I recommend that because you get so many things thrust at you, by the hospital, by friends and family, books, internet...I would recommend you only research your current stage, and the next one, so you have advice for what you're going through, and what's coming next, otherwise you can get confused, think your baby is ready for something that they're not. I've included a search bar where you can search for the stage you want so it won't be too confusing.

Mum to one beautiful baby girl.

Thursday 21 November 2013

Breastfeeding and Burping

No-one tells you much about this. "It's the most natural thing in the world" Yeah it's also hard. Really hard.

They won't let you leave the hospital until you have established a 'good latch' and this can be horribly emotional.

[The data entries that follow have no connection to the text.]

Lemma insert_cluster_spec y r H :
  cluster d X1 y -> cluster d X1 Y2 -> hier_rep d r H ->
  exists r', insert_cluster X1 Y1 Z1 X2 Y2 Z2 v y r = Ok r' /\
    hier_rep d r' (upd2 H X1 y (Some (edit_domain true v s t X1 y (alloc (H X1 y))))).
Proof using Hd Hs Ht Hp.
  intros Hc Hc2 Hr. pose proof Hs as [Hc1 Hz1]. unfold insert_cluster, edit_domain. sizes Hr Hc.
  destruct (check_step X1 y Hc H r Hr) as (r1 & -> & Hr1). cbn [rbind]. sizes Hr1 Hc.
  write Hc Hr1 (C_C_pos d X1 y). cbn.
  destruct (Z.eqb_spec y Y1) as [->|]; [|eexists; done].
  match goal with E : cl_holds _ _ _ _ _ |- _ => sizes E Hc; write Hc E (N_C_pos d X1 Y1) end.
  match goal with E : cl_holds _ _ _ ?r (with_cost Z1 _ _ _) |- _ => sizes E Hc;
    apply (conn_step X1 Y1 Hc _ _ _ Z1 Y2 t E); [done| |done] end.
  destruct Hc2 as [_ ?]. pose proof (do_D d Hd). lia.
Qed.

Lemma insert_domain_spec x y r H :
  cluster d x y -> hier_rep d r H ->
  exists r', insert_domain X1 X2 v x y r = Ok r' /\
    hier_rep d r' (upd2 H x y (Some
      (with_cost (at_domain d x y X1) (at_domain d x y X2) v (alloc (H x y))))).
Proof using Hd Hs Ht Hp.
  intros Hc Hr. pose proof Hs as [[Hx1 _] _]. pose proof Ht as [[Hx2 _] _].
  unfold insert_domain. sizes Hr Hc.
  destruct (check_step x y Hc H r Hr) as (r1 & -> & Hr1). cbn [rbind]. sizes Hr1 Hc.
  rewrite (D_D_pos d x y). apply (cost_step x y Hc); [done|by apply domain_pos..].
Qed.

Lemma insert_gateway_spec y r H :
  cluster d X1 y -> hier_rep d r H ->
  exists r', insert_gateway X1 Y1 X2 v y r = Ok r' /\
    hier_rep d r' (upd2 H X1 y (Some
      (with_cost (at_cluster d X1 y Y1) (at_domain d X1 y X2) v (alloc (H X1 y))))).
Proof using Hd Hs Ht Hp.
  intros Hc Hr. pose proof Hs as [Hc1 _]. pose proof Ht as [[Hx2 _] _].
  unfold insert_gateway. sizes Hr Hc.
  destruct (check_step X1 y Hc H r Hr) as (r1 & -> & Hr1). cbn [rbind]. sizes Hr1 Hc.
  rewrite (C_D_pos d X1 y).
  apply (cost_step X1 y Hc); [done|by apply cluster_pos|by apply domain_pos].
Qed.

Lemma insert_far r H :
  X1 <> X2 -> hier_rep d r H ->
  exists r', hier_insert X1 Y1 Z1 X2 Y2 Z2 v r = Ok r' /\
    hier_rep d r' (fun j k => Some (edit_far true v s t j k (alloc (H j k)))).
Proof using Hd Hs Ht Hp.
  intros Hx Hr. pose proof Hs as [Hc1 Hz1]. pose proof Ht as [[Hx2 _] _].
  unfold hier_insert. replace (X1 =? X2) with false by lia.
  rewrite (sz_D d _ (proj1 Hr)).
  edestruct (domains_loop (insert_domain X1 X2 v) r H) as (r1 & -> & Hr1); [done| |].
  { intros j k r0 H' Hc E Hr0.
    destruct (insert_domain_spec j k r0 H' Hc Hr0) as (r2 & E2 & Hr2).
    rewrite E in Hr2. exists r2. split; [exact E2|exact Hr2]. }
  cbn [rbind]. rewrite (sz_C d _ (proj1 Hr1) X1 (proj1 Hc1)). cbn [rbind].
  edestruct (clusters_loop X1 (insert_gateway X1 Y1 X2 v) r1) as (r2 & -> & Hr2);
    [apply Hc1|exact Hr1| |].
  { intros k r0 H' Hc E Hr0.
    destruct (insert_gateway_spec k r0 H' Hc Hr0) as (r3 & E3 & Hr3).
    rewrite E in Hr3. exists r3. split; [exact E3|exact Hr3]. }
  cbn [rbind]. sizes Hr2 Hc1. rewrite (N_D_pos d X1 Y1).
  set (H2 := fun _ _ => _) in Hr2.
  assert (E2 : H2 X1 Y1 = Some (with_cost (at_cluster d X1 Y1 Y1) (at_domain d X1 Y1 X2) v
     (with_cost (at_domain d X1 Y1 X1) (at_domain d X1 Y1 X2) v (alloc (H X1 Y1))))).
  { unfold H2. destruct Hc1 as [_ Hk].
    by replace ((X1 =? X1) && (1 <=? Y1) && (Y1 <? dC d X1)) with true by lia. }
  edestruct (cost_step X1 Y1 Hc1 H2 r2) as (r3 & -> & Hr3);
    [by apply rep_same|by apply node_pos|by apply domain_pos|].
  cbn [rbind]. sizes Hr3 Hc1.
  destruct (conn_step X1 Y1 Hc1 H2 r3 _ Z1 (dC d X1 - 1 + X2) t Hr3 Hz1) as (r4 & E4 & Hr4);
    [pose proof (do_C d Hd X1 (proj1 Hc1)); unfold domain in Hx2; lia|done|].
  exists r4. split; [exact E4|]. revert Hr4. apply hier_rep_ext. intros j k [Hj Hk].
  unfold upd2, H2, edit_far, s, t. destruct (Z.eqb_spec j X1) as [->|]; simpl; [|done].
  destruct (Z.eqb_spec k Y1) as [->|]; simpl; [done|].
  by replace ((1 <=? k) && (k <? dC d X1)) with true by lia.
Qed.

Lemma hier_insert_spec r H :
  hier_rep d r H ->
  exists r', hier_insert X1 Y1 Z1 X2 Y2 Z2 v r = Ok r' /\
    hier_rep d r' (edit_all true v s t H).
Proof using Hd Hs Ht Hp.
  intros Hr. unfold edit_all, s, t. destruct (Z.eqb_spec X1 X2) as [EX|];
    [destruct (Z.eqb_spec Y1 Y2) as [EY|]|].
  - destruct (insert_within r H EX EY Hr) as (r' & E & Hr'). exists r'. split; [done|].
    revert Hr'. apply hier_rep_ext. intros j k _. unfold upd2.
    destruct (Z.eqb_spec j X1) as [->|]; [|done]. by destruct (Z.eqb_spec k Y1) as [->|].
  - unfold hier_insert. replace (X1 =? X2) with true by lia. replace (Y1 =? Y2) with false by lia.
    pose proof Hs as [Hc1 _]. pose proof Ht as [Hc2 _]. rewrite <- EX in Hc2.
    rewrite (sz_C d _ (proj1 Hr) X1 (proj1 Hc1)). cbn [rbind].
    edestruct (clusters_loop X1 (insert_cluster X1 Y1 Z1 X2 Y2 Z2 v) r H)
      as (r1 & E1 & Hr1); [apply Hc1|done| |].
    { intros k r0 H' Hc E Hr0.
      destruct (insert_cluster_spec k r0 H' Hc Hc2 Hr0) as (r2 & E2 & Hr2).
      rewrite E in Hr2. exists r2. split; [exact E2|exact Hr2]. }
    exists r1. split; [done|]. revert Hr1. apply hier_rep_ext. intros j k [_ Hk].
    destruct (Z.eqb_spec j X1) as [->|]; simpl; [|done].
    by replace ((1 <=? k) && (k <? dC d X1)) with true by lia.
  - by apply insert_far.
Qed.
End Insert.

(** The matrices a command writes to; [hier_reset] wants them to exist. *)
Definition touches (s t : addr3) (j k : Z) : bool :=
  let '(X1, Y1, _) := s in let '(X2, Y2, _) := t in
  if X1 =? X2 then if Y1 =? Y2 then (j =? X1) && (k =? Y1) else j =? X1 else true.

Section Reset.
Context (X1 Y1 Z1 X2 Y2 Z2 : Z).
Let s : addr3 := (X1, Y1, Z1).
Let t : addr3 := (X2, Y2, Z2).
Hypothesis Hs : inside d s.
Hypothesis Ht : inside d t.

Lemma reset_cluster_spec y r H x :
  cluster d X1 y -> cluster d X1 Y2 -> hier_rep d r H -> H X1 y = Some x ->
  exists r', reset_cluster X1 Y1 Z1 Y2 y r = Ok r' /\
    hier_rep d r' (upd2 H X1 y (Some (edit_domain false INFINITY s t X1 y x))).
Proof using Hd Hs Ht.
  intros Hc Hc2 Hr Hx. pose proof Hs as [Hc1 Hz1]. unfold reset_cluster, edit_domain.
  assert (Hr0 : cl_holds X1 y H r x) by by apply rep_same.
  sizes Hr0 Hc. write Hc Hr0 (C_C_pos d X1 y). cbn.
  destruct (Z.eqb_spec y Y1) as [->|]; [|eexists; done].
  match goal with E : cl_holds _ _ _ _ (with_cost _ _ _ _) |- _ => sizes E Hc;
    rewrite (N_C_pos d X1 Y1); apply (cost_step X1 Y1 Hc); [exact E|by apply node_pos|] end.
  by apply cluster_pos.
Qed.

Lemma reset_domain_spec j k r H x :
  cluster d j k -> hier_rep d r H -> H j k = Some x ->
  exists r', reset_domain X1 Y1 Z1 X2 j k r = Ok r' /\
    hier_rep d r' (upd2 H j k (Some (edit_far false INFINITY s t j k x))).
Proof using Hd Hs Ht.
  intros Hc Hr Hx. pose proof Hs as [Hc1 Hz1]. pose proof Ht as [[Hx2 _] _].
  pose proof (proj1 Hc1) as Hx1. unfold reset_domain, edit_far, s, t.
  assert (Hr0 : cl_holds j k H r x) by by apply rep_same.
  sizes Hr0 Hc. write Hc Hr0 (D_D_pos d j k).
  destruct (Z.eqb_spec j X1) as [->|]; [|eexists; done].
  match goal with E : cl_holds _ _ _ _ (with_cost _ _ _ _) |- _ => sizes E Hc;
    write Hc E (C_D_pos d X1 k) end.
  destruct (Z.eqb_spec k Y1) as [->|]; [|eexists; done].
  match goal with E : cl_holds _ _ _ _ (with_cost _ _ _ (with_cost _ _ _ _)) |- _ => sizes E Hc;
    rewrite (N_D_pos d X1 Y1); apply (cost_step X1 Y1 Hc); [exact E|by apply node_pos|] end.
  by apply domain_pos.
Qed.

Lemma hier_reset_spec r H :
  hier_rep d r H -> (forall j k, cluster d j k -> touches s t j k = true -> H j k <> None) ->
  exists r', hier_reset X1 Y1 Z1 X2 Y2 Z2 r = Ok r' /\
    hier_rep d r' (edit_all false INFINITY s t H).
Proof using Hd Hs Ht.
  intros Hr Hlive. unfold edit_all, hier_reset, s, t. unfold touches, s, t in Hlive.
  pose proof Hs as [Hc1 Hz1]. pose proof Ht as [Hc2 Hz2].
  destruct (Z.eqb_spec X1 X2) as [EX|]; [destruct (Z.eqb_spec Y1 Y2) as [EY|]|].
  - destruct (H X1 Y1) as [x|] eqn:Hx; [|exfalso; apply (Hlive X1 Y1); [done|lia|done]].
    assert (Hr0 : cl_holds X1 Y1 H r x) by by apply rep_same.
    rewrite <- EX, <- EY in Hz2. sizes Hr0 Hc1. write Hc1 Hr0 (N_N_pos d X1 Y1).
    eexists. split; [done|]. match goal with E : cl_holds _ _ _ _ (with_cost _ _ _ _) |- _ =>
      revert E end.
    apply hier_rep_ext. intros j k _. unfold upd2.
    destruct (Z.eqb_spec j X1) as [->|]; [|done]. destruct (Z.eqb_spec k Y1) as [->|]; [|done].
    by rewrite Hx.
  - rewrite (sz_C d _ (proj1 Hr) X1 (proj1 Hc1)). cbn [rbind].
    destruct (clusters_loop X1 (reset_cluster X1 Y1 Z1 Y2) r H (fun k =>
      Some (edit_domain false INFINITY s t X1 k (alloc (H X1 k))))) as (r1 & E1 & Hr1);
      [apply Hc1|done| |].
    { cbn beta. intros k r0 H' Hc E Hr0. destruct (H X1 k) as [x|] eqn:Hx;
        [|exfalso; apply (Hlive X1 k); [done|lia|done]].
      apply (reset_cluster_spec k r0 H' x Hc); [by rewrite EX|done|done]. }
    exists r1. split; [done|]. revert Hr1. apply hier_rep_ext. intros j k [_ Hk].
    destruct (Z.eqb_spec j X1) as [->|]; simpl; [|done].
    by replace ((1 <=? k) && (k <? dC d X1)) with true by lia.
  - rewrite (sz_D d _ (proj1 Hr)).
    apply (domains_loop (reset_domain X1 Y1 Z1 X2) r H); [done|].
    cbn beta. intros j k r0 H' Hc E Hr0.
    destruct (H j k) as [x|] eqn:Hx; [|by destruct (Hlive j k)]. by apply (reset_domain_spec j k r0 H' x).
Qed.
End Reset.
End Edits.
(* ===== verification/HierCompute.v ===== *)
(** * Computing the hierarchical routes

    After [hier_compute] the matrix of each cluster holds, for each pair of
    its positions, the first hop of a least-cost walk between them in the
    cluster's own graph. *)

From stdpp Require Import base numbers list strings.
From Stdlib Require Import ZArith Lia ZifyBool.
From S2P Require Import Prelude.
From S2P Require Import Float64.
From S2P Require Import FloatInt.
From S2P Require Import Array.
From S2P Require Import Address.
From S2P Require Import Route.
From S2P Require Import RouteProps.
From S2P Require Import RouteTheorems.
From S2P Require Import HierRoute.
From S2P Require Import HierProps.
From S2P Require Import HierEdits.

Open Scope Z_scope.

(** A loop over the cells of a square, with an invariant of the next cell. *)
Lemma over_square_spec {St} (I : Z -> Z -> St -> Prop) s body st :
  0 <= s -> I 0 0 st ->
  (forall n m st, 0 <= n < s -> 0 <= m < s -> I n m st ->
    exists st', body n m st = Ok st' /\ I n (m + 1) st') ->
  (forall n st, I n s st -> I (n + 1) 0 st) ->
  exists st', over_square s body st = Ok st' /\ I s 0 st'.
Proof.
  intros Hs H0 Hb Hn. unfold over_square.
  apply (for_loop_spec (fun n => I n 0)); [done..|].
  intros n st1 Hr H1.
  destruct (for_loop_spec (I n) 0 s (body n) st1) as (st2 & -> & H2); [done..| |].
  - intros m st2 Hm H2. by apply Hb.
  - exists st2. split; [done|]. by apply Hn.
Qed.

(** The cells before (n, m). *)
Definition before (n m i j : Z) : bool := (i <? n) || ((i =? n) && (j <? m)).

Lemma before_next n m i j :
  before n (m + 1) i j = (i =? n) && (j =? m) || before n m i j.
Proof. unfold before. lia. Qed.

Lemma before_row s n i j : 0 <= j < s -> before (n + 1) 0 i j = before n s i j.
Proof. unfold before. lia. Qed.

Section Load.
Context (s : Z) (Hs : side_ok s) (h : list Z) (c : Z -> Z -> Z).
Hypothesis Hh : mat h s c.

(** The costs reach the array the search reads; no entry is set. *)
Lemma load_costs_spec :
  exists a, over_square s (fun n m a => load_cost h s n m a)
      (replicate (Z.to_nat (s * s)) (AdjEntry f0 NULL)) = Ok a /\
    mat a s (fun i j => AdjEntry (f64_of_Z (c i j)) NULL) /\
    Forall (fun e => adj_ent e = NULL) a.
Proof using Hs Hh.
  pose proof Hs as Hs0. unfold side_ok in Hs0.
  destruct (over_square_spec (fun n m a => mat a s (fun i j => AdjEntry
      (if before n m i j then f64_of_Z (c i j) else f0) NULL) /\
      Forall (fun e => adj_ent e = NULL) a) s (fun n m a => load_cost h s n m a)
    (replicate (Z.to_nat (s * s)) (AdjEntry f0 NULL))) as (a & -> & Ha & Hnull).
  - lia.
  - split; [|by apply Forall_replicate]. apply (mat_ext s _ _ _ (mat_replicate s Hs _)).
    intros i j Hi Hj. by replace (before 0 0 i j) with false by (unfold before; lia).
  - intros n m a Hn Hm [Ha Hnull]. unfold load_cost.
    rewrite (mat_get s Hs _ _ _ _ Hh), (mat_get s Hs _ _ _ _ Ha) by done. cbn [rbind adj_ent].
    destruct (mat_set s Hs _ _ n m (AdjEntry (f64_of_Z (c n m)) NULL) Ha Hn Hm)
      as (a' & E & Ha'). exists a'. split; [done|]. split.
    + apply (mat_ext s _ _ _ Ha'). intros i j _ _. rewrite before_next. unfold upd2.
      destruct (Z.eqb_spec i n) as [->|], (Z.eqb_spec j m) as [->|]; done.
    + apply aset_Ok_inv in E. subst a'. by apply Forall_insert.
  - intros n a [Ha Hnull]. split; [|done]. apply (mat_ext s _ _ _ Ha). intros i j _ Hj.
    by rewrite (before_row s).
  - exists a. split; [done|]. split; [|done]. apply (mat_ext s _ _ _ Ha). intros i j Hi Hj.
    by replace (before s 0 i j) with true by (unfold before; lia).
Qed.
End Load.

(** A list long enough is a matrix of something. *)
Lemma mat_of s (l : list Z) :
  side_ok s -> s * s <= Z.of_nat (length l) ->
  mat l s (fun i j => default 0 (l !! Z.to_nat (s * i + j))).
Proof.
  intros Hs Hl. split; [done|]. intros i j Hi Hj. pose proof (cell_lt s i j Hi Hj).
  destruct (lookup_lt_is_Some_2 l (Z.to_nat (s * i + j)) ltac:(lia)) as [x Hx]. by rewrite Hx.
Qed.

Section Compute.
Context (d : dims) (Hd : dims_ok d).

(** The matrix of routes of a cluster. *)
Definition routed_cl (r : RouteLogic) (j k : Z) (x : mx) : Prop :=
  exists lr R, slot (hroute_ r) (idx d j k) = Some (Some lr) /\ mat lr (sd d j k) R /\
    forall u v, node (sd d j k) u -> node (sd d j k) v ->
      0 <= R u v < sd d j k /\
      if u =? v then R u v = v else first_hop (sd d j k) (m_cost x) u v (R u v).

Lemma routed_cl_slot r r' j k x :
  slot (hroute_ r') (idx d j k) = slot (hroute_ r) (idx d j k) ->
  routed_cl r j k x -> routed_cl r' j k x.
Proof using. intros E (lr & R & Hl & H). exists lr, R. by rewrite E. Qed.

(** The search of one cluster. *)
Lemma hier_compute_routes_spec r H j k x a :
  hier_rep d r H -> cluster d j k -> costs_ok (sd d j k) (m_cost x) -> route_ r <> Freed ->
  adj_ r = Block a -> mat a (sd d j k) (fun p q => AdjEntry (f64_of_Z (m_cost x p q)) NULL) ->
  Forall (fun e => adj_ent e = NULL) a ->
  exists rs R, hier_compute_routes (idx d j k) j r = Ok (set_route (Block rs) r) /\
    mat rs (sd d j k) R /\
    forall u v, node (sd d j k) u -> node (sd d j k) v ->
      0 <= next_hop (R u v) < sd d j k /\
      if u =? v then next_hop (R u v) = v
      else first_hop (sd d j k) (m_cost x) u v (next_hop (R u v)).
Proof using Hd.
  intros Hr Hc Hcost Hfree Ea Ha Hnull. destruct (sd_ok d Hd j k Hc) as [Hs H2].
  unfold hier_compute_routes, side. rewrite (sz_N d _ (proj1 Hr) j k Hc),
    (sz_C d _ (proj1 Hr) j (proj1 Hc)), (sz_D d _ (proj1 Hr)). cbn [rbind].
  fold (sd d j k). pose proof Hs as [Hs0 Hs1]. rewrite wrap_small by lia.
  destruct (Z.ltb_spec (sd d j k) 0); [lia|]. rewrite (delete_live _ Hfree), Ea.
  unfold square. assert (0 <= sd d j k * sd d j k < 2 ^ 31) by nia. rewrite wrap_small by lia.
  destruct (Z.ltb_spec (sd d j k * sd d j k) 0); [lia|]. cbn [rbind deref].
  rewrite h_all_routes_flat by done.
  destruct (all_routes_spec a (sd d j k) (m_cost x) (fun _ _ => NULL) Hs Ha Hcost ltac:(lia))
    as (rs & R & -> & HR & Hself & Hrow).
  exists rs, R. split; [done|]. split; [done|]. intros u v Hu Hv.
  destruct (Z.eqb_spec u v) as [->|Huv].
  - rewrite Hself by done. unfold node in Hv. simpl. lia.
  - destruct (Hrow u Hu) as (R' & Hok & ->); [|done].
    apply (best_first_hop _ _ (fun _ _ => NULL)); [lia|]. by apply row_best.
Qed.

(** The routes found replace those of the cluster, and of no other. *)
Lemma store_routes_spec r t j k R lr :
  cluster d j k -> route_ r = Block t -> mat t (sd d j k) R ->
  slot (hroute_ r) (idx d j k) = Some (Some lr) ->
  sd d j k * sd d j k <= Z.of_nat (length lr) ->
  exists hr lr', over_square (sd d j k) (fun n m r =>
      let! t := deref (route_ r) in
      let! h := array_of (hroute_ r) (idx d j k) in
      let! h := store_route t (sd d j k) n m h in
      let! hr := put_array (hroute_ r) (idx d j k) h in
      Ok (set_hroute hr r)) r = Ok (set_hroute hr r) /\
    slot (Some hr) (idx d j k) = Some (Some lr') /\
    mat lr' (sd d j k) (fun p q => next_hop (R p q)) /\
    forall i, 0 <= i -> i <> idx d j k -> slot (Some hr) i = slot (hroute_ r) i.
Proof using Hd.
  intros Hc Et Ht El Hl. destruct (sd_ok d Hd j k Hc) as [Hs _]. pose proof Hs as [Hs0 _].
  pose proof (idx_range d Hd j k Hc) as Hi. set (s := sd d j k) in *.
  destruct (hroute_ r) as [hr0|] eqn:Ehr; [|done].
  destruct (over_square_spec (fun n m r' => exists hr lr', r' = set_hroute hr r /\
      slot (Some hr) (idx d j k) = Some (Some lr') /\
      mat lr' s (fun p q => if before n m p q then next_hop (R p q)
                            else default 0 (lr !! Z.to_nat (s * p + q))) /\
      forall i, 0 <= i -> i <> idx d j k -> slot (Some hr) i = slot (Some hr0) i) s
    (fun n m r =>
      let! t := deref (route_ r) in
      let! h := array_of (hroute_ r) (idx d j k) in
      let! h := store_route t s n m h in
      let! hr := put_array (hroute_ r) (idx d j k) h in
      Ok (set_hroute hr r)) r) as (r' & -> & hr & lr' & -> & E' & Hm & Hfar).
  - lia.
  - exists hr0, lr. split_and!; [by destruct r; simpl in Ehr; subst|done| |done].
    apply (mat_ext s _ _ _ (mat_of s lr Hs Hl)). intros p q Hp Hq.
    by replace (before 0 0 p q) with false by (unfold before; lia).
  - intros n m r' Hn Hm (hr & lr' & -> & E' & Hm' & Hfar). cbn [route_ hroute_ set_hroute].
    rewrite Et. cbn [deref rbind]. rewrite (array_of_slot _ _ _ (proj1 Hi) E'). cbn [rbind].
    unfold store_route. rewrite (mat_get s Hs _ _ _ _ Ht) by done. cbn [rbind].
    destruct (mat_set s Hs _ _ n m (next_hop (R n m)) Hm' Hn Hm) as (l2 & -> & Hl2). cbn [rbind].
    destruct (put_array_slot (Some hr) (idx d j k) l2 _ (proj1 Hi) E') as (hr2 & -> & E2 & Hfar2).
    cbn [rbind]. eexists. split; [done|]. exists hr2, l2. split_and!; [by destruct r|done| |].
    + apply (mat_ext s _ _ _ Hl2). intros p q _ _. rewrite before_next. unfold upd2.
      destruct (Z.eqb_spec p n) as [->|], (Z.eqb_spec q m) as [->|]; done.
    + intros i Hi0 Hne. rewrite Hfar2 by done. by apply Hfar.
  - intros n r' (hr & lr' & -> & E' & Hm & Hfar). exists hr, lr'. split_and!; [done..| |done].
    apply (mat_ext s _ _ _ Hm). intros p q _ Hq. by rewrite (before_row s).
  - exists hr, lr'. split_and!; [done..| |done]. apply (mat_ext s _ _ _ Hm). intros p q Hp Hq.
    by replace (before s 0 p q) with true by (unfold before; lia).
Qed.

Lemma compute_cluster_spec r H j k x :
  hier_rep d r H -> cluster d j k -> H j k = Some x -> costs_ok (sd d j k) (m_cost x) ->
  route_ r <> Freed ->
  exists r', compute_cluster j k r = Ok r' /\ hier_rep d r' H /\ route_ r' <> Freed /\
    routed_cl r' j k x /\
    forall i, 0 <= i -> i <> idx d j k -> slot (hroute_ r') i = slot (hroute_ r) i.
Proof using Hd.
  intros Hr Hc Hx Hcost Hfree. destruct (sd_ok d Hd j k Hc) as [Hs H2].
  pose proof (proj2 Hr j k Hc) as Hal. rewrite Hx in Hal.
  destruct Hal as (h & la & lr & lc & Eh & Hh & Ea & Hla & Er & Hlr & Ec & Hlc & Hcon).
  pose proof (idx_range d Hd j k Hc) as Hi. unfold compute_cluster, side.
  rewrite (sz_M d _ (proj1 Hr)), (idx_INDEX d Hd j k Hc), (sz_N d _ (proj1 Hr) j k Hc),
    (sz_C d _ (proj1 Hr) j (proj1 Hc)), (sz_D d _ (proj1 Hr)). cbn [rbind].
  fold (sd d j k). pose proof Hs as [Hs0 Hs1]. rewrite wrap_small by lia. unfold square.
  assert (0 <= sd d j k * sd d j k < 2 ^ 31) by nia. rewrite wrap_small by lia.
  destruct (Z.ltb_spec (sd d j k * sd d j k) 0); [lia|]. cbn [rbind].
  rewrite (array_of_slot _ _ _ (proj1 Hi) Ea). cbn [rbind].
  destruct (load_costs_spec (sd d j k) Hs la (m_cost x) Hla) as (a & -> & Ha & Hnull).
  cbn [rbind].
  destruct (hier_compute_routes_spec (set_adj (Block a) r) H j k x a)
    as (rs & R & -> & HR & Hroutes);
    [by split; [destruct (proj1 Hr)|exact (proj2 Hr)]|done..|]. cbn [rbind].
  set (r1 := set_route (Block rs) (set_adj (Block a) r)).
  destruct (store_routes_spec r1 rs j k R lr Hc eq_refl HR Er Hlr)
    as (hr & lr' & -> & E' & Hlr' & Hfar). cbn [rbind].
  eexists. split; [done|]. split_and!; [|done| |exact Hfar].
  - apply (hier_rep_ext d _ (upd2 H j k (H j k))).
    { intros j' k' _. unfold upd2.
      destruct (Z.eqb_spec j' j) as [->|], (Z.eqb_spec k' k) as [->|]; done. }
    apply (rep_write d Hd r); [done..| |].
    + intros i Hi0 Hne. by split_and!; [| |apply Hfar|].
    + rewrite Hx. exists h, la, lr', lc. cbn -[slot]. split_and!; try done. apply Hlr'.
  - exists lr', (fun p q => next_hop (R p q)). by split_and!.
Qed.

(** The whole computation. *)
Lemma hier_compute_spec r H :
  hier_rep d r H -> route_ r <> Freed ->
  (forall j k, cluster d j k -> exists x, H j k = Some x /\ costs_ok (sd d j k) (m_cost x)) ->
  exists r', hier_compute r = Ok r' /\ hier_rep d r' H /\
    forall j k x, cluster d j k -> H j k = Some x -> routed_cl r' j k x.
Proof using Hd.
  intros Hr Hfree Hall. pose proof (do_D d Hd) as HD. unfold hier_compute.
  rewrite (sz_D d _ (proj1 Hr)).
  set (I j k (r : RouteLogic) := hier_rep d r H /\ route_ r <> Freed /\
    forall j' k' x, cluster d j' k' -> before j k j' k' = true -> H j' k' = Some x ->
      routed_cl r j' k' x).
  destruct (for_loop_spec (fun j => I j 1) 1 (dD d)
    (fun j r => let! c := elem (C_ r) j in for_loop 1 c (compute_cluster j) r) r)
    as (r' & -> & Hr' & _ & Hdone).
  - done.
  - split_and!; [done..|]. intros j k x [[Hj _] [Hk _]] Hb. unfold before in Hb. lia.
  - intros j r1 Hj (Hr1 & Hf1 & Hd1). rewrite (sz_C d _ (proj1 Hr1) j Hj). cbn [rbind].
    pose proof (do_C d Hd j Hj) as HC.
    destruct (for_loop_spec (I j) 1 (dC d j) (compute_cluster j) r1) as (r2 & -> & Hr2 & Hf2 & Hd2).
    + lia.
    + by split_and!.
    + intros k r2 Hk (Hr2 & Hf2 & Hd2). assert (Hc : cluster d j k) by done.
      destruct (Hall j k Hc) as (x & Hx & Hcost).
      destruct (compute_cluster_spec r2 H j k x Hr2 Hc Hx Hcost Hf2)
        as (r3 & -> & Hr3 & Hf3 & Hrt & Hfar).
      exists r3. split; [done|]. split_and!; [done..|]. intros j' k' x' Hc' Hb Hx'.
      destruct (decide (j' = j /\ k' = k)) as [[-> ->]|Hne]; [by simplify_eq|].
      apply (routed_cl_slot r2).
      * apply Hfar; [by apply idx_range|]. intros E.
        destruct (idx_inj d Hd _ _ _ _ Hc' Hc E). tauto.
      * apply Hd2; [done| |done]. rewrite before_next in Hb. lia.
    + exists r2. split; [done|]. split_and!; [done..|]. intros j' k' x Hc' Hb.
      apply Hd2; [done|]. destruct Hc' as [_ Hk']. unfold before in *.
      destruct (Z.eqb_spec j' j) as [->|]; lia.
  - exists r'. split_and!; [done..|]. intros j k x Hc. apply Hdone; [done|].
    destruct Hc as [[_ Hj] _]. unfold before. lia.
Qed.
End Compute.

Feeding your baby - Your baby will let you know (s)he wants food, and you feel nervous, you don't know what to do, you're still tired, and even though your vagina has been on display, you still feel a little shy, because this is one thing not everyone in the whole damn world has seen yet. This will change. Your baby needs feeding more than you need to be shy. You'll soon think nothing to whipping them out in public, or walking around your home in just your nursing bra. It's okay. They've seen it all before. So your baby starts mouthing and it's one of the cutest things in the world. They don't know anything at all yet, this is pure nature and instincts, they are trying to find your breast.
       Make sure you're nice and comfortable, every single time. Don't panic because then (s)he will panic. You're going to be sat in this position for a long time. Do you have everything you need? Do you have a drink nearby and a pillow under the arm that you will be holding your baby in? You cradle her, sideways, making sure (s)he is straight out, so the liquid can slide down her throat and to her stomach with no obstructions. The three positions I know are the ones that they show you how to do, under one arm like an American Football (medium), Between her legs and reaching up to support her head and press it to your breast (hard) and the one my mom told me, with her head in the crook of your arm and your hand reaching down her back to support her bum leaving you with a full free arm (easy)
        You tickle her nose with your nipple, and (s)he will start to get excited and flail a little maybe, make sure (s)he opens her mouth nice and wide, and bring her head onto your nipple and breast. Always do it that way round, do not take your breast to her, because when you relax into it, or move, the latch will change, and it could become painful, or (s)he might come off the breast. (s)he should have a nice full mouthful of areola (the dark pink circle around the nipple) and (s)he should be massaging the bottom of your breast with her jaw as it moves, to make the milk flow more freely. (s)he could be there for a long time, twenty, forty minutes, and then when (s)he's "done" you should pick her up and burp her, and always offer the other breast, even if it is painful, where she could stay for the same amount of time as before. You should always offer the breast (s)he spent LESS time on FIRST next time. It can get confusing to remember, depending how often (s)he is feeding, so you might want to write it down somewhere.
>>>You might not feel like it, you just want to get on with it and get out of there, but whilst at hospital, I would recommend breaking the latch as often as possible, and reattaching her, whilst you have assistance. I didn't, and went through hell breastfeeding. The more comfortable you are getting her to latch when you leave the hospital, the easier your next few months will be<<<

Colostrum - Colostrum is the first milk your baby will need, and the most important thing to give your baby. It is packed with nutrients and immunities for all sorts of things. If this is all you can give your baby it's still a great start. Colostrum is for your baby's first few days, is thick, yellowy, unpleasant to the taste, and comes through a couple of hours after giving birth. There isn't much of it but it's all your baby needs for a while. It will start to change to a whiter colour and become thinner soon after you come home from hospital.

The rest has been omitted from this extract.